(* ===== verification/Reply.v ===== *)
(** * Reply buffers and the end of connections: src/redis-stable/src/networking.c

    What a command replies goes to the static buffer of its client or, once that is full,
    to a list of strings; lengths that are not known yet are NULL nodes of the list.
    Clients with output wait in [clients_pending_write] and are written to before the
    event loop sleeps; what the socket does not take is sent by a write handler. The state
    is the memory of client structures, the lists of the server that refer to them, the
    registered write handlers, and the sockets, which are a parameter ([Sockets]). Reading
    a client that is not in memory is a fault, so code that returns does not use a freed
    client. Calls to other parts of the server are recorded in [calls]. [ReplyOps] and
    [ReplyApi] verify this code. *)
From stdpp Require Import gmap.
From S2P Require Import Prelude StateM Util Sds SdsText Object Db Networking.

Module Reply.
Import Object.
Import Networking (CLIENT_SLAVE, CLIENT_MASTER, CLIENT_MULTI, CLIENT_BLOCKED, CLIENT_CLOSE_AFTER_REPLY, CLIENT_CLOSE_ASAP,
  CLIENT_ASKING, CLIENT_REPLY_SKIP_NEXT, CLIENT_REPLY_SKIP).
Import Db (crlf, shared_hdr, radix_len, one_line, OBJ_SHARED_BULKHDR_LEN, reply_czero, reply_cone, reply_nullbulk).

Definition PROTO_REPLY_CHUNK_BYTES : Z := 16 * 1024.
Definition NET_MAX_WRITES_PER_EVENT : Z := 1024 * 64.
Definition SIZE_MAX : Z := 2 ^ 64 - 1.
Lemma prepare_ok k st c : mem st !! k = Some c -> base_ok st k c -> scheduled st c ->
  wp (prepareClientToWrite k) (fun ok st' => ok = accepts c /\ exists c', appended k st c [] st' c' /\ (ok = true -> ready st' c') /\ (ok = false -> st' = st)) st.
Proof.
  intros Hm Hb Hs. unfold prepareClientToWrite. eapply wp_bind, wp_get; [done|]. change (Z.lor CLIENT_LUA CLIENT_MODULE) with LUA_MODULE. unfold accepts.
  destruct (has c LUA_MODULE) eqn:HL.
  { apply wp_ret. split; [done|]. exists c. split_and!; [by apply appended_refl| |done]. intros _. unfold ready, sendable. rewrite HL. by rewrite andb_false_r. }
  cbn [orb]. destruct (has c (Z.lor CLIENT_REPLY_OFF CLIENT_REPLY_SKIP)); [apply wp_ret; split; [done|]; exists c; by split_and!; [apply appended_refl|..]|].
  destruct (has c CLIENT_MASTER && negb (has c CLIENT_MASTER_FORCE_REPLY)); [apply wp_ret; split; [done|]; exists c; by split_and!; [apply appended_refl|..]|].
  rewrite Z.ltb_antisym. destruct (Z.leb_spec (fd c) 0) as [Hf|Hf]; [apply wp_ret; split; [done|]; exists c; by split_and!; [apply appended_refl|..]|]. cbn [negb andb].
  apply wp_bind. match goal with |- wp (if ?b then _ else _) _ _ => destruct b eqn:Hc end.
  - apply andb_true_iff in Hc as [[_ Hp]%andb_true_iff _]. apply negb_true_iff in Hp. eapply wp_bind, wp_put; [done|]. apply wp_head, wp_ret. split; [done|].
    exists (set_flag c CLIENT_PENDING_WRITE). split_and!; [apply (join_appended k st c CLIENT_PENDING_WRITE PendingWrite (k :: qs st PendingWrite)); auto|intros _ _; left; by apply has_set|done].
    + intros j. by rewrite list.elem_of_cons.
    + intros. by apply list.NoDup_cons.
  - apply wp_ret, wp_ret. split; [done|]. exists c. split_and!; [by apply appended_refl| |done]. intros _. destruct (clientHasPendingReplies c) eqn:Hp; [by apply Hs|]. cbn [negb andb] in Hc.
    intros Hse. unfold sendable in Hse. rewrite HL in Hse. apply andb_true_iff in Hse as [_ Hse]. rewrite Hse, andb_true_r in Hc. apply negb_false_iff in Hc. by left.
Qed.
(** A new value of the client alone, with the same connection. *)
Lemma put_base k st c c' : mem st !! k = Some c -> base_ok st k c -> conn c' = conn c -> (talks c = true -> c_wf (next st) c') ->
  let st' := set_mem st (<[k := c']> (mem st)) in touches k st st' /\ same_env st st' /\ mem st' !! k = Some c' /\ same_conn c c' /\ base_ok st' k c'.
Proof.
  intros Hm [B1 B2 B3] Hc Hw. pose proof (same_conn_static _ _ Hc) as Hs. unfold conn in Hc. injection Hc as E1 E2 E3 E4 E5 E6 E7.
  assert (forall f, has c' f = has c f) as Hf by (intros f; unfold has; by rewrite E2).
  cbn zeta. split_and!; try done; [apply touches_put|cbn; by rewrite lookup_insert_eq|]. constructor; cbn.
  - by rewrite (talks_same _ _ Hs).
  - intros q. rewrite B2. enough (in_queue c' q = in_queue c q) as -> by done. destruct q; cbn; by rewrite ?E1, ?Hf.
  - by rewrite Hf, E1.
Qed.

Lemma put_appended k st c c' x : mem st !! k = Some c -> base_ok st k c -> conn c' = conn c -> (talks c = true -> c_wf (next st) c') -> holes (reply c') = holes (reply c) ->
  (forall s, out s c' = out s c ++ x) -> reply_bytes c' <= reply_bytes c + zlen x -> appended k st c x (set_mem st (<[k := c']> (mem st))) c'.
Proof. intros Hm Hb Hc Hw Hh Ho Hby. destruct (put_base k st c c' Hm Hb Hc Hw) as (? & ? & ? & ? & ?). by constructor. Qed.

Lemma ready_put k st c c' : conn c' = conn c -> ready st c -> ready (set_mem st (<[k := c']> (mem st))) c'.
Proof.
  intros Hc Hr. pose proof (same_conn_static _ _ Hc) as Hs. unfold ready. rewrite (sendable_same _ _ Hs), (same_fd _ _ Hs). unfold conn in Hc. injection Hc as E1 E2 E3 E4 E5 E6 E7. unfold has. rewrite E2. apply Hr.
Qed.

(** [x] was added, and somebody will write it. *)
Definition queued (k : nat) st (c : client) (x : list Z) st' : Prop := exists c', appended k st c x st' c' /\ ready st' c'.

Lemma queued_trans k s1 c1 x s2 c2 y s3 : appended k s1 c1 x s2 c2 -> queued k s2 c2 y s3 -> queued k s1 c1 (x ++ y) s3.
Proof. intros H1 (c3 & H2 & Hr). exists c3. split; [by eapply appended_trans|done]. Qed.

Lemma freeClientAsync_ok k st c : mem st !! k = Some c -> base_ok st k c -> wp (freeClientAsync k) (fun _ st' => exists c', appended k st c [] st' c' /\ (ready st c -> ready st' c') /\ (has c CLIENT_LUA = false -> has c' CLIENT_CLOSE_ASAP = true) /\ output c' = output c /\ clientHasPendingReplies c' = clientHasPendingReplies c /\ has c' CLIENT_PENDING_WRITE = has c CLIENT_PENDING_WRITE) st.
Proof.
  intros Hm Hb. unfold freeClientAsync. eapply wp_bind, wp_get; [done|]. destruct (has c CLIENT_CLOSE_ASAP || has c CLIENT_LUA) eqn:E.
  { apply wp_ret. exists c. split_and!; try done; [by apply appended_refl|]. intros HL. by rewrite HL, orb_false_r in E. }
  apply orb_false_iff in E as [E _]. eapply wp_bind, wp_put; [done|]. apply wp_tail. exists (set_flag c CLIENT_CLOSE_ASAP).
  split_and!; [apply (join_appended k st c CLIENT_CLOSE_ASAP ToClose (qs st ToClose ++ [k])); auto|intros _ _; right; right; by apply has_set|intros _; by apply has_set|done|done|by apply has_set_other].
  - intros j. rewrite elem_of_app, list.list_elem_of_singleton. naive_solver.
  - intros. apply list.NoDup_app. split_and!; [done| |apply list.NoDup_singleton]. intros j Hj ->%list.list_elem_of_singleton. done.
Qed.

Lemma asyncClose_ok limits k st c : mem st !! k = Some c -> base_ok st k c -> ready st c -> talks c = true ->
  wp (asyncCloseClientOnOutputBufferLimitReached limits k) (fun _ => queued k st c []) st.
Proof.
  intros Hm Hb Hr Ht. unfold asyncCloseClientOnOutputBufferLimitReached. eapply wp_bind, wp_get; [done|]. pose proof (bo_wf _ _ _ Hb Ht) as Hw.
  eapply wp_bind, wp_lift; [unfold assert_; rewrite (proj2 (Z.ltb_lt _ _)) by apply (cw_bytes _ _ Hw); done|].
  destruct ((reply_bytes c =? 0) || has c CLIENT_CLOSE_ASAP); [apply wp_ret; exists c; split; [by apply appended_refl|done]|].
  eapply wp_step with (P := fun _ st' => exists c', appended k st c [] st' c' /\ ready st' c').
  - unfold checkClientOutputBufferLimits. eapply wp_bind, wp_get; [done|]. eapply wp_bind, wp_gets.
    assert (forall t, appended k st c [] (set_mem st (<[k := with_times c (lastinteraction c) t]> (mem st))) (with_times c (lastinteraction c) t)) as Hput.
    { intros t. apply put_appended; try done; [intros _; by apply wf_times|intros s; by rewrite app_nil_r|]. change (zlen (@nil Z)) with 0. cbn. lia. }
    apply wp_bind. repeat case_match; try (eapply wp_bind, wp_put; [done|]); apply wp_ret, wp_ret.
    all: first [exists c; split; [by apply appended_refl|done] | eexists; split; [apply Hput|by apply (ready_put k st c)]].
  - intros b st' (c' & H1 & Hr'). destruct b; [|apply wp_ret; by exists c']. eapply wp_mono; [apply freeClientAsync_ok; apply H1|]. cbn. intros _ st2 (c2 & H2 & Hr2 & _). exists c2. split; [by eapply (appended_trans k _ _ [] _ _ [])|auto].
Qed.
Lemma buffer_ok k st c x : mem st !! k = Some c -> base_ok st k c -> ready st c -> talks c = true -> closing c = false ->
  wp (_addReplyToBuffer k x) (fun ok st' => if ok : bool then queued k st c x st' else st' = st) st.
Proof.
  intros Hm Hb Hr Ht Hc. unfold _addReplyToBuffer. eapply wp_bind, wp_get; [done|]. unfold closing in Hc. rewrite Hc.
  pose proof (bo_wf _ _ _ Hb Ht) as Hw. pose proof Hw as [Hbuf Hpos [H0 Hs] Hby Hid]. change PROTO_REPLY_CHUNK_BYTES with 16384 in *.
  destruct (Z.ltb_spec 0 (zlen (reply c))) as [|Hl]; [by apply wp_ret|]. rewrite uwrap_id by (unfold in_u; lia). destruct (Z.ltb_spec (16384 - bufpos c) (zlen x)) as [|Ha]; [by apply wp_ret|].
  assert (reply c = []) as Er by (apply zlen_0_nil; zlen_pos; lia). pose proof (zlen_nonneg x).
  eapply wp_bind, wp_lift; [unfold wr; rewrite !(proj2 (Z.leb_le _ _)) by lia; done|]. eapply wp_bind, wp_put; [done|]. apply wp_ret.
  rewrite swrap_id by (try lia; unfold in_s; lia).
  eexists. split; [apply put_appended; try done|by apply (ready_put k st c)].
  - intros _. constructor; cbn; try done; change PROTO_REPLY_CHUNK_BYTES with 16384; [zl|lia|]. split; [done|]. unfold sent_ok in *. cbn. rewrite Er in *. destruct (Z.ltb_spec 0 (bufpos c)); case_match; lia.
  - intros s. rewrite (out_app _ s c x Hw). unfold out. cbn. rewrite Er. cbn. rewrite app_nil_r. f_equal. rewrite app_assoc. apply ztake_app. rewrite zlen_app, zlen_ztake. lia.
  - cbn. lia.
Qed.

Lemma sent_ok_reply c l n : 0 <= sentlen c -> sent_ok c ->
  match reply c with (_, Some o) :: _ => match l with (_, Some o') :: _ => zlen o <= zlen o' | _ => False end | _ => True end -> sent_ok (with_reply c l n).
Proof.
  unfold sent_ok. cbn. intros H0. destruct (0 <? bufpos c); [done|]. destruct (reply c) as [|[i [o|]] l0]; destruct l as [|[j [o'|]] l']; intros; try done; lia.
Qed.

§

- [Problem] Taking the entries from their first line through the line with "is the memory", inclusive, restate each line word for word and give nothing else.

- [Answer box]
(* ===== verification/Reply.v ===== *)
(** * Reply buffers and the end of connections: src/redis-stable/src/networking.c

    What a command replies goes to the static buffer of its client or, once that is full,
    to a list of strings; lengths that are not known yet are NULL nodes of the list.
    Clients with output wait in [clients_pending_write] and are written to before the
    event loop sleeps; what the socket does not take is sent by a write handler. The state
    is the memory of client structures, the lists of the server that refer to them, the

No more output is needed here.